What the article confesses
Article XVII, “Of Christ’s Return to Judgment,” is brief and is mostly Gospel. It confesses that Christ “will appear at the consummation of the world” to judge; that He “will raise up all the dead”; that He “will give to the godly and elect eternal life and everlasting joys”; and that He “will condemn ungodly men and the devil to be tormented without end.” That is the creed’s own hope — one return, one resurrection, one judgment, life everlasting. There is no two-stage coming here, no secret rapture, no seven-year interval, and no earthly empire. There is Christ, returning in glory, raising the dead, making all things right.
What it rejects
Then the article draws two lines. It condemns the Anabaptists who taught that “there will be an end to the punishments of condemned men and devils” — that is, it rejects universalism. And it rejects “others who are now spreading certain Jewish opinions, that before the resurrection of the dead the godly shall take possession of the kingdom of the world, the ungodly being everywhere suppressed.”
Read that second clause slowly, because it is the confessional hinge. An earthly kingdom, possessed by the godly, before the resurrection of the dead — that is a precise description of the millennial reign at the heart of premillennial schemes, dispensational and historic alike. The Confessions do not treat it as a permissible variation. They name it and set it aside.
“Already / not yet”
What the Confessions put in its place is not a rival chart but the plain teaching of the New Testament. The “thousand years” of Revelation 20 is read as a symbol of Christ’s present reign with His saints — the age between His ascension and His return. He is reigning now: “Sit at my right hand, until I make your enemies your footstool” (Psalm 110:1), and “he must reign until he has put all his enemies under his feet” (1 Corinthians 15:25). The kingdom is already here in Christ and comes through Word and Sacrament; it is not yet consummated until He returns to raise the dead and renew creation. The label for this is amillennial, though “already / not yet” captures the heart of it better.
Why it is good news
It is easy to hear “the Confessions reject the millennium” as a merely negative ruling. It is the opposite. AC XVII frees the Christian from the exhausting work of chart-tracking and date-watching and hands back the creed’s clean hope: the One who was crucified and raised for you is reigning now and will return for you. Christian eschatology, confessed this way, is not a code to crack. It is a comfort to rest in.
Go deeper
- The field guide to dispensationalism — the full system AC XVII speaks to, and what confessional Lutherans confess instead.

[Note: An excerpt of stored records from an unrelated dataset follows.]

Lemma handover_fenced_cannot_renew_witness :
  ∃ s, fenced_epoch s = epoch s ∧
    let '(result, h') := handover_renew fenced_node 1 7 2001 in result ≠ 0 ∧ holds h' s.
Proof.
  destruct fenced_holds as (s & Hh & He & _). exists s. split; [done|].
  apply (handover_fenced_cannot_renew fenced_system s 1 7 2001); try easy.
  exact fenced_reachable.
Defined.

Lemma handover_completes_witness :
  ∃ s, let '(requested, h1, w1) := handover_request_fence running_node 0%nat (epoch s) 5000 in
  let '(confirmed, h2, w2) := handover_confirm_fenced h1 w1 (epoch s) 5000 in
  let '(taken, h3) := handover_takeover h2 (standby_node s) (epoch s) 5000 in
  requested = 0 ∧ confirmed = 0 ∧ taken = 0 ∧
  ∃ s', holds h3 s' ∧ active_node s' = standby_node s ∧ standby_node s' = active_node s ∧
    epoch s' = epoch s + 1.
Proof.
  destruct running_holds as (s & Hh & Ha & Hst & He & Hd & Hs). exists s.
  apply (handover_completes running_node 0%nat 1 s 5000
    (λ calls _ _, (true, S calls)) (λ calls _ _, (true, S calls)));
    [done|done|done|done|done|done|rewrite Hd; lia|easy|easy|rewrite He; easy|rewrite Hs; easy].
Defined.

- Historic vs. dispensational premillennialism — the two views AC XVII rules out, and how they differ.
- Judeo-Christian Values? — the book-length treatment, with the Confessions kept in view throughout.
- Worthy Is the Lamb — a free, amillennial commentary on Revelation; its excursus on the thousand years reads Revelation 20 in the light of AC XVII.
Frequently asked questions
What does Augsburg Confession XVII say? It confesses that Christ will return at the last day to judge, will raise all the dead, will give the godly eternal life and everlasting joy, and will condemn the ungodly and the devil. It then rejects two errors: that the punishment of the condemned will someday end, and the “Jewish opinion” that before the resurrection the godly will take possession of an earthly kingdom.
Do Lutherans believe in the millennium? Not as a future earthly kingdom. Confessional Lutherans are amillennial: the “thousand years” of Revelation 20 is read as a symbol of Christ’s present reign with His saints between His ascension and His return — the “already / not yet” of the kingdom — not a coming political reign from Jerusalem.
Why does AC XVII matter for the dispensationalism debate? Because it makes the earthly-millennium question a confessional one for Lutherans, not an open opinion. The earthly kingdom before the resurrection that dispensational premillennialism teaches is precisely what AC XVII names and rejects.